• Records for the exercise:

(** * Daily analytics ledger and peptide suggestions

    A shallow embedding of

    - [backend/src/services/analyticsService.js] (class [AnalyticsService]):
      the event recorder, the read-modify-write of the JSON ledger file with
      its 90 day prune, and the day / range / summary queries;
    - [backend/src/services/suggestionsService.js] (class
      [SuggestionsService]): [getSuggestions] and its catalog, the notes
      of [getPersonalizedNote] and the goals of [getAvailableGoals];
    - the handlers of [POST /suggestions] ([routes/suggestions.js]) and
      [GET /analytics] (the Express application), as they run once the
      request has passed the middleware before them.

    Conventions of the embedding.

    - A JavaScript object used as a map is an association list in insertion
      order ([obj]); its keys are no canonical array indices, which
      JavaScript would reorder.  Where the source looks up a goal, a name
      that is not the object's own is found in [Object.prototype]
      ([obj_read]); a date key is a date text, none of which is a name of
      [Object.prototype], and is looked up among the own keys ([obj_get]).
    - Counters are natural numbers; JavaScript holds them as doubles, which
      are exact below 2^53.  A tally of goal selections can also be [NaN].
      Where the source divides, the numbers are IEEE 754 doubles
      ([SpecFloat], precision 53).
    - A [Date] is its time value, the milliseconds since 1970-01-01 UTC.
      The clock of the process is given by its UTC day number and the
      milliseconds of that day; one call reads the clock at one instant.
    - [setDate] and [getDate] work in the local time of the process: a zone
      has a standard offset from UTC and one hour of summer time, and the
      host tells when that is in force.  Offsets that a zone had at other
      times are left out.
    - [new Date(text)] is worked out for the form YYYY-MM-DD; what it makes
      of any other text is left to the host.
    - The ledger file either is missing, holds text that [JSON.parse]
      rejects, or holds a ledger as this service writes it.  A write to it
      goes through, or is refused when the file is opened, or fails after
      the file was truncated.
    - [async] methods run to completion one at a time; a rejected promise is
      an outcome [Throw].
    - Left out: the loggers of [utils/logger], which only write log lines,
      the constructor's [ensureDataDirectory], and the midnight timer of
      [resetCountersDaily]. *)

From Stdlib Require Import ZArith List String Ascii Bool Lia FinFun.
From Stdlib Require Import SpecFloat DecimalString.
Import ListNotations.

• To do:
Write out, from the lines above, only those from the line with "times are left out." to the line with "rejects, or holds", exactly as given, including the first and the last.

• Your response:
      times are left out.
    - [new Date(text)] is worked out for the form YYYY-MM-DD; what it makes
      of any other text is left to the host.
    - The ledger file either is missing, holds text that [JSON.parse]
      rejects, or holds a ledger as this service writes it.  A write to it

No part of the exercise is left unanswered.